- [Task goal] In the entries that follow, copy exactly each line from the first through the line with "by apply (act_store_fails".

- [Saved data entries]
--
Lemma simulated_acts q0 S S' :
  simulated q0 S → sy_stored S' = sy_stored S → sy_done S ⊆ sy_done S' → sy_times S ⊆ sy_times S' →
  acts w (explained S') (sv_queue (sy_server S)) (sv_queue (sy_server S')) → simulated q0 S'.
Proof.
  intros (h & R & G & F) Hst Hd Ht Ha. destruct (Ha _ _ G) as (ev & Fe & R' & G' & _). exists (ev ++ h). rewrite Hst.
  split_and!; [by etrans|done|]. apply Forall_app. split; [done|]. eapply Forall_impl; [exact F|]. intros e. by apply explained_grows.
Qed.

Lemma simulated_step q0 S S' : sys_step S S' → simulated q0 S → simulated q0 S'.
Proof.
  intros Hstep Hsim. destruct Hstep as [S t|S t st' Hf|S t i c r Hr|S message id options q' en Hid E Hen|S message id options error q' E|S id now held|S|S u].
  - eapply simulated_acts; [exact Hsim|done|set_solver|set_solver|]. refine (scan_moved w _ t _ _ _ (sy_server S, sy_schedule S)); simpl; [set_solver|done|by right; eexists].
  - eapply simulated_acts; [exact Hsim|done|set_solver|set_solver|]. refine (fill_moved w limits _ t _ (sy_server S, sy_schedule S) st' Hf). simpl. set_solver.
  - eapply simulated_acts; [exact Hsim|done|set_solver|set_solver|].
    refine (conversation_done_moved w _ t _ i c (sy_server S, sy_schedule S) _); simpl; [set_solver|]. rewrite Hr. intros r' [= <-]. set_solver.
  - destruct Hsim as (h & R & G & F). exists h.
    assert (Hact : act w (mkWorld (sv_queue (sy_server S)) (sy_stored S) h) (mkWorld q' ((id, en) :: sy_stored S) h))
      by (by apply (act_store w (mkWorld (sv_queue (sy_server S)) (sy_stored S) h) message id options q' en)).
    split_and!; [by eapply rtc_r|by eapply act_good|]. eapply Forall_impl; [exact F|]. intros e. by apply explained_grows.
  - eapply simulated_acts; [exact Hsim|done|done|done|]. apply (acts_one w _ _ _ []); [constructor|]. intros stored h.
    by apply (act_store_fails w (mkWorld (sv_queue (sy_server S)) stored h) message id options error q').
  - eapply simulated_acts; [exact Hsim|done|done|done|]. apply (acts_one w _ _ _ []); [constructor|]. intros stored h.
    apply (act_operator w (mkWorld (sv_queue (sy_server S)) stored h)).
  - eapply simulated_acts; [exact Hsim|done|done|done|apply acts_refl].
  - eapply simulated_acts; [exact Hsim|done|done|done|apply acts_refl].
Qed.

Definition start_system (q0 : Queue K L) (u : option Warmup) : System := mkSystem (mkServer q0 u no_claims) no_schedule [] [] [].


End system.

(** ** Claims and caps *)

Definition pairs (live : list Claim) : list (Z * list Z) := flat_map (λ cm, map (pair (cm_id cm)) (cm_recipients cm)) live.

Definition live_of {A} (key : Claim → A) `{EqDecision A} (a : A) (live : list Claim) : Z :=
  Z.of_nat (length (filter (λ cm, key cm = a) live)).

(** The claims count the live ones, no recipient is claimed twice, and no cap
    is passed. *)
Record claims_ok (limits : Limits) (c : Claims) (live : list Claim) : Prop := {
  ok_running : cs_running c = Z.of_nat (length live);
  ok_domains d : count_of (cs_domains c) d = live_of cm_domain d live;
  ok_senders s : count_of (cs_senders c) s = live_of cm_sender s live;
  ok_held id r : r ∈ default ∅ (cs_recipients c !! id) ↔ (id, r) ∈ pairs live;
  ok_exclusive : NoDup (pairs live);
  ok_total : Z.of_nat (length live) ≤ Z.max (li_total limits) 0;
  ok_per_domain d : live_of cm_domain d live ≤ Z.max (li_per_domain limits) 0;
  ok_per_sender s : live_of cm_sender s live ≤ per_sender limits
}.

Lemma pairs_app l1 l2 : pairs (l1 ++ l2) = pairs l1 ++ pairs l2.
Proof. apply flat_map_app. Qed.

Lemma pairs_perm l1 l2 : l1 ≡ₚ l2 → pairs l1 ≡ₚ pairs l2.
Proof. intros H. by apply Permutation_flat_map. Qed.

Lemma live_of_perm {A} (key : Claim → A) `{EqDecision A} a l1 l2 : l1 ≡ₚ l2 → live_of key a l1 = live_of key a l2.
Proof. intros H. unfold live_of. by rewrite H. Qed.

Lemma live_of_cons {A} (key : Claim → A) `{EqDecision A} a cm live :
  live_of key a (cm :: live) = (if decide (key cm = a) then 1 else 0) + live_of key a live.
Proof. unfold live_of. rewrite filter_cons. destruct (decide (key cm = a)); simpl length; lia. Qed.
Definition after_local (sd : SplitDelivery) (t : Moment) (account : option (list Z)) (message : AcceptedMessage)
    (local : list (list Z)) (d : Delivered) : routing unit :=
  r_bind (bounce_reject sd t account message local (reject d)) (λ _,
  r_bind (bounce_full sd t message local (over_quota d)) (λ _,
  r_bind (queue_redirects sd t message (redirects d)) (λ _,
  r_bind (bounce_loops sd t message (looped d)) (λ _,
  send_replies sd account (replies d))))).

(** ** Routing *)

Definition with_recipients (m : AcceptedMessage) (recipients : list (list Z)) : AcceptedMessage :=
  SmtpSession.mkMessage (msg_reverse_path m) recipients (msg_data m) (msg_require_tls m) (msg_mailbox m)
    (msg_tlsrpt_verified m) (msg_sender_verified m) (msg_no_dsn m).

(** A mailbox that is full does not keep the message from the others. *)
Definition deliver_local (sd : SplitDelivery) (t : Moment) (message : AcceptedMessage) (sp : Split) : routing Delivered := λ '(s, o),
  let mailbox := match msg_mailbox message with Some m => Some m | None => target_mailbox sd message end in
  match deliver_routed (sd_local sd) (mo_clock t) (mo_secs t) (with_recipients message (sp_local sp)) mailbox s with
  | None => None
  | Some (Ok d, s) => Some (Ok d, (s, o))
  | Some (Err (MailboxFull why), s) =>
      if negb (bool_decide (sp_remote sp = [])) || negb (bool_decide (sp_returns sp = []))
      then Some (Ok (mkDelivered (sp_local sp) [] None [] []), (s, o))
      else Some (Err (MailboxFull why), (s, o))
  | Some (Err e, s) => Some (Err e, (s, o))
  end.

Definition route_remote (sd : SplitDelivery) (account : option (list Z)) (message : AcceptedMessage) (presigned : option (list Z))
    (remote : list (list Z)) : routing unit :=
  if bool_decide (remote = []) then r_ret tt
  else
    let outbound := with_recipients message remote in
    store account (match presigned with Some signed => with_data outbound signed | None => sign_outbound sd outbound end).

Definition route_rest (sd : SplitDelivery) (account : option (list Z)) (message : AcceptedMessage) (presigned : option (list Z))
    (sp : Split) : routing unit :=
  r_bind (r_each (λ original, store account (onward (msg_reverse_path message) original (msg_data message))) (sp_returns sp))
    (λ _, route_remote sd account message presigned (sp_remote sp)).

(** The result, and what was done locally, also when a later step failed. *)
Definition route_reporting (sd : SplitDelivery) (t : Moment) (account : option (list Z)) (message : AcceptedMessage)
    (presigned : option (list Z)) (st : S * O) : option (result SinkError unit * option LocalDone * (S * O)) :=
  match split_recipients sd t (msg_recipients message) (mkSplitRecipients [] [] []) with
  | None => None
  | Some (Err e) => Some (Err e, None, st)
  | Some (Ok sp) =>
      if bool_decide (sp_local sp = []) then
        match route_rest sd account message presigned sp st with Some (r, st) => Some (r, None, st) | None => None end
      else
        match deliver_local sd t message sp st with
        | None => None
        | Some (Err e, st) => Some (Err e, None, st)
        | Some (Ok d, st) =>
            let done := Some (mkDone (sp_local sp) (reject d)) in
            match r_bind (after_local sd t account message (sp_local sp) d) (λ _, route_rest sd account message presigned sp) st with
            | Some (r, st) => Some (r, done, st)
            | None => None
            end
        end
  end.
--
- [Solution to this task]
Lemma simulated_acts q0 S S' :
  simulated q0 S → sy_stored S' = sy_stored S → sy_done S ⊆ sy_done S' → sy_times S ⊆ sy_times S' →
  acts w (explained S') (sv_queue (sy_server S)) (sv_queue (sy_server S')) → simulated q0 S'.
Proof.
  intros (h & R & G & F) Hst Hd Ht Ha. destruct (Ha _ _ G) as (ev & Fe & R' & G' & _). exists (ev ++ h). rewrite Hst.
  split_and!; [by etrans|done|]. apply Forall_app. split; [done|]. eapply Forall_impl; [exact F|]. intros e. by apply explained_grows.
Qed.

Lemma simulated_step q0 S S' : sys_step S S' → simulated q0 S → simulated q0 S'.
Proof.
  intros Hstep Hsim. destruct Hstep as [S t|S t st' Hf|S t i c r Hr|S message id options q' en Hid E Hen|S message id options error q' E|S id now held|S|S u].
  - eapply simulated_acts; [exact Hsim|done|set_solver|set_solver|]. refine (scan_moved w _ t _ _ _ (sy_server S, sy_schedule S)); simpl; [set_solver|done|by right; eexists].
  - eapply simulated_acts; [exact Hsim|done|set_solver|set_solver|]. refine (fill_moved w limits _ t _ (sy_server S, sy_schedule S) st' Hf). simpl. set_solver.
  - eapply simulated_acts; [exact Hsim|done|set_solver|set_solver|].
    refine (conversation_done_moved w _ t _ i c (sy_server S, sy_schedule S) _); simpl; [set_solver|]. rewrite Hr. intros r' [= <-]. set_solver.
  - destruct Hsim as (h & R & G & F). exists h.
    assert (Hact : act w (mkWorld (sv_queue (sy_server S)) (sy_stored S) h) (mkWorld q' ((id, en) :: sy_stored S) h))
      by (by apply (act_store w (mkWorld (sv_queue (sy_server S)) (sy_stored S) h) message id options q' en)).
    split_and!; [by eapply rtc_r|by eapply act_good|]. eapply Forall_impl; [exact F|]. intros e. by apply explained_grows.
  - eapply simulated_acts; [exact Hsim|done|done|done|]. apply (acts_one w _ _ _ []); [constructor|]. intros stored h.
    by apply (act_store_fails w (mkWorld (sv_queue (sy_server S)) stored h) message id options error q').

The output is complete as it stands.